- 1. Historique
- 2. Les systèmes population-environnement
- 3. La croissance exponentielle et le paradigme de la régulation dépendante de la densité
- 4. Fluctuations, limitation et régulation des populations
- 5. L'accès aux paramètres démographiques
- 6. Biodémographie et biologie évolutive
- 7. Gestion et conservation des populations
- 8. Conclusion
- 9. Bibliographie
POPULATIONS ANIMALES (DYNAMIQUE DES)
La croissance exponentielle et le paradigme de la régulation dépendante de la densité
Le modèle démographique le plus simple considère une population théorique N dans laquelle entre deux dates, t et t + 1, chaque individu donne en moyenne naissance à F individus et meurt avec une probabilité M. L'environnement est donc considéré comme constant. Entre t et t + 1, il entre donc en moyenne dans la population FN(t) individus et il en meurt en moyenne MN(t). Le bilan des entrées et des sorties N(t + 1) = N(t) + F N(t) – MN(t) conduit donc à : N(t + 1) = (1 + F – M) N(t) = AN(t). Si les naissances l'emportent sur les décès (F > M), la population augmente. La même formule s'applique au pas de temps suivant, mais à partir de N(t + 1), et l'excédent précédant de croissance est donc capitalisé, comme dans un placement financier à intérêts composés : la croissance est exponentielle, avec un taux de multiplication A = 1 + F – M, selon N(t) = N(0) At. Le pas de temps dans une telle représentation est souvent annuel, et A est alors le taux de multiplication annuel de la population ainsi modélisée.

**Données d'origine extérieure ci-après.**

(** * DynamoDB notebook: the stream shard walker and the guarded cells

    A shallow embedding of the code cells of [dynamo-with-stream.ipynb].
    The remote service is not part of the notebook: the streams client is
    a pair of functions from cursors to answers, and the table service is an
    interface with one reference instance.  Every call to the service and
    every printed line is recorded, in program order, in one event log.
    The cells that read one batch by hand and the cell that loads the books
    in a batch are embedded in modules of their own. *)

From Stdlib Require Import ZArith List String Ascii Lia Bool.
From Stdlib Require Import DecimalString.
From stdpp Require Import base option gmap strings.
From Equations Require Import Equations.
Import ListNotations.

Local Open Scope string_scope.
Local Open Scope list_scope.
Local Open Scope Z_scope.

(** ** Exceptions and outcomes *)

(** [botocore.exceptions.ClientError] carries the service's error code in
    [ce.response['Error']['Code']]; every other exception (a connection
    failure, a [KeyError], ...) is not caught by [except ClientError]. *)
Inductive exn : Type :=
| ClientError (code : string)
| OtherError (what : string).

Inductive result (A : Type) : Type :=
| Ok (a : A)
| Raise (e : exn).
Arguments Ok {A} a.
Arguments Raise {A} e.

(** Python's [str] on an integer. *)
Definition str (n : Z) : string := NilZero.string_of_int (Z.to_int n).

Module Walker.

(** ** Data of the streams interface *)

(** A change record, as far as the walker reads it: [record['eventName']]
    and the two key attributes under [record['dynamodb']['Keys']]. *)
Record StreamRecord : Type := mkRecord {
  eventName : string;
  author : string;
  title : string
}.

(** The answer of [get_records]: the key ['Records'] is always there, the
    key ['NextShardIterator'] is absent once the shard is closed. *)
Record Response : Type := mkResponse {
  Records : list StreamRecord;
  NextShardIterator : option string
}.

(** What the walker prints, line by line. *)
Inductive Line : Type :=
| Checking (shardId : string)
| FoundRecords (count : Z)
| RecordLine (r : StreamRecord)
| StillActive
| ShardClosed (count : Z)
| Done.

Definition render (l : Line) : string :=
  match l with
  | Checking shardId => "Checking " +:+ shardId
  | FoundRecords count =>
      "    Found records on iteration number: " +:+ str count
  | RecordLine r =>
      "    " +:+ eventName r +:+ " - " +:+ author r +:+ " - " +:+ title r
  | StillActive =>
      "    Shard still is still active but reached polling limit for demo."
  | ShardClosed count =>
      "    Iteration: " +:+ str count
        +:+ " - No next iterator found. Shard is closed."
  | Done => "Done!"
  end.

(** The observable events of the cell, in program order. *)
Inductive Event : Type :=
| EvListStreams
| EvDescribeStream (streamArn : string)
| EvGetShardIterator (streamArn shardId iteratorType : string)
| EvGetRecords (shardIterator : string)
| EvPrint (l : Line).

(** ** The monad of the cell: an event log and a possible exception *)

Definition M (A : Type) : Type := (list Event * result A)%type.

Definition ret {A} (a : A) : M A := ([], Ok a).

Si les décès l'emportent sur les naissances (M > F), A est inférieur à 1 et l'effectif de la population modélisée décroît exponentiellement.
Des résultats analogues s'obtiennent en passant à une échelle de temps continue : on écrit alors le nombre de naissances dans l'intervalle de temps infinitésimal entre t et t + dt, FN(t) sous la forme f dt N(t) où f est un taux instantané de fécondité. De même on écrit MN(t) = m dt N(t) où m est un taux instantané de mortalité. On obtient alors l'équation dN/dt = (f – m) N, dont la solution est l'équation de croissance ou décroissance exponentielle en temps continu N(t) = N(0) ert, avec r = f – m.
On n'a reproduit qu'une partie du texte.